It's not surprising that bitblt is a little bit slower in QT4 since
their QPixmap is not a wrapper around the X Pixmap anymore. Maybe
that's the whole explanation. It was usable, but not very nice compared
to QT3.
File requesters and the FX selector are always made with QT4 though.
:-)
(IOW. Radium requires both QT3 and QT4 in the default setup.)
Radium is a free (as in speech) music editor with a novel interface.
It's inspired by trackers, but has fewer limitations and uses graphics
to show musical data.
The development of Radium started in 1999 on the Amiga platform.
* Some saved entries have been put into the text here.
Definition GetAttendanceRecordsByDate (date : Z) (deptIDs : list Z) : ST W (list AttendanceDetailResponse) := fun w =>
  match rr_ListByDate (srv_attendanceRecordRepo s) date w with
  | (Err e, w) => (Err (EWrap "获取考勤记录失败" e), w)
  | (Ok [], w) => (Err (ErrNotFoundWithMsg "该日期暂无考勤记录"), w)
  | (Ok records, w) =>
      let '(enabled, w) := isRestDayAttendanceEnabled w in
      if negb enabled then
        st_mapM (fun r => buildFinalAttendanceDetailForRead
          (mkDetailRequest (format_date date) (ar_Week r) (ar_Section r) deptIDs) (ar_ID r)) records w
      else
        deref (srv_userRepo s) (fun userRepo =>
          let userIDList := elements (list_to_set (flat_map extractAllUserIDs records) : gset Z) in
          fun w =>
          match ur_ListByIDs userRepo userIDList w with
          | (Err e, w) => (Err (EWrap "获取用户信息失败" e), w)
          | (Ok users, w) =>
              (userMap <~ buildUserMapWithDeptFilter users deptIDs ;;
               userDeptNames <~ ur_GetUserDepartmentNames userRepo userIDList ;;
               fun w =>
               let '((periods, e), w) := getActivePeriods w in
               let periods := match e with Some _ => sc_Periods (srv_scheduleCfg s) | None => periods end in
               (Ok (omap (fun record =>
                  match period_at (ar_Section record) periods with
                  | None => None
                  | Some p => Some (NewAttendanceDetailResponseFromRecord record (pd_Start p) (pd_End p) userMap
                                      userDeptNames)
                  end) records), w)) w
          end) w
  end.

(** ** Signing for users *)

Definition sign_request_ok (req : SignForUserRequest) : res unit :=
  guard (negb (bool_decide (sr_TargetUserIDs req = []))) (EMsg "target_user_ids is required") ;;;
  if negb (sr_RecordID req =? 0) then Ok tt
  else guard (match parse_date (sr_Date req) with Some _ => negb (sr_Section req <? 1) | None => false end)
         (EMsg "record_id or date and section is required").

Definition deriveAttendanceWeek (date : Z) : W -> Z * W := fun w =>
  match srv_semesterSrv s with
  | None => (1, w)
  | Some GetActiveSemester =>
      match GetActiveSemester w with
      | (Err _, w) => (1, w)
      | (Ok semester, w) =>
          (match CalculateWeekFromDate (Some semester) date with
           | (week, None) => if 0 <? week then week else 1
           | (_, Some _) => 1
           end, w)
      end
  end.

Definition resolveSignSlot (req : option SignForUserRequest) : ST W attendanceSignSlot := fun w =>
  match req with
  | None => (Err (ErrInvalidParamWithMsg "请求参数不能为空"), w)
  | Some req =>
      match sign_request_ok req with
      | Err e => (Err (ErrInvalidParamWithMsg (error_text e)), w)
      | Ok _ =>
          if negb (sr_RecordID req =? 0) then
            match rr_FindByID (srv_attendanceRecordRepo s) (sr_RecordID req) w with
            | (Err e, w) =>
                (Err (if errors_Is e ErrRecordNotFound then ErrNotFoundWithMsg "未找到考勤记录" else e), w)
            | (Ok record, w) =>
                (Ok (mkSlot (normalizeAttendanceDate (ar_Date record)) (ar_Week record) (ar_Section record)
                       (Some record)), w)
            end
          else
            match parse_local_date (sr_Date req) with
            | None => (Err (ErrInvalidParamWithMsg "日期格式错误"), w)
            | Some date =>
                let date := normalizeAttendanceDate date in
                let '(periods, w) := resolveActivePeriods w in
                if (sr_Section req <=? 0) || (len periods <? sr_Section req)
                then (Err (ErrInvalidParamWithMsg "节次无效"), w)
                else
                  let '(week, w) := deriveAttendanceWeek date w in
                  match rr_FindByDateSection (srv_attendanceRecordRepo s) date (sr_Section req) w with
                  | (Ok record, w) =>
                      (Ok (mkSlot date (if 0 <? ar_Week record then ar_Week record else week) (sr_Section req)
                             (Some record)), w)
                  | (Err e, w) =>
                      if errors_Is e ErrRecordNotFound then (Ok (mkSlot date week (sr_Section req) None), w)
                      else (Err e, w)
                  end
            end
      end
  end.

Definition loadAttendanceDetailForSign (slot : attendanceSignSlot) : ST W AttendanceDetailResponse :=
  let req := mkDetailRequest (format_date (as_date slot)) (as_week slot) (as_section slot) [] in
  match as_record slot with
  | Some _ => GetAttendanceRecordFromDB req
  | None =>
      window <~ resolveAttendanceWindow req ;;
      now <~ currentTime ;;
      built <~ buildAttendanceDetail req window
                 (minTime now (minTime (aw_finalizeAt window) (aw_slotEnd window))) true ;;
      applyManualOverridesToDetail (as_date slot) (as_section slot) built.1
  end.

(** [tenant] is the context's. *)
Definition resolveOverrideTenantID (tenant : option Z) (slot : attendanceSignSlot) (targetUserIDs : list Z)
  : W -> Z * W := fun w =>
  let of_users w :=
    match srv_userRepo s, targetUserIDs with
    | None, _ | _, [] => (0, w)
    | Some userRepo, _ =>
        match ur_ListByIDs userRepo targetUserIDs w with
        | (Ok (u :: _), w) => (us_TenantID u, w)
        | (_, w) => (0, w)
        end
    end in
  let of_context w := match tenant with Some t => (t, w) | None => of_users w end in
  match as_record slot with
  | Some record => if negb (ar_TenantID record =? 0) then (ar_TenantID record, w) else of_context w
  | None => of_context w
  end.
Since
then it has been ported to Linux.
Features:
Sound effects automation
Tempo automation
Velocity automation
Polyphonic tracks
Unlimited number of tracks.
Unlimited number of lines.
Unlimited note, tempo, and effect precision.
Undo/Redo
Zoom in/out.
Import standard midi files and MMD2/MMD3 modules
Note sequence effects such as transpose, quantitize, glizzando, invert
and reverse.
Support for Jack MIDI and ALSA MIDI. (Both at the same time.)
Configurable key bindings, menues, fonts, and colors.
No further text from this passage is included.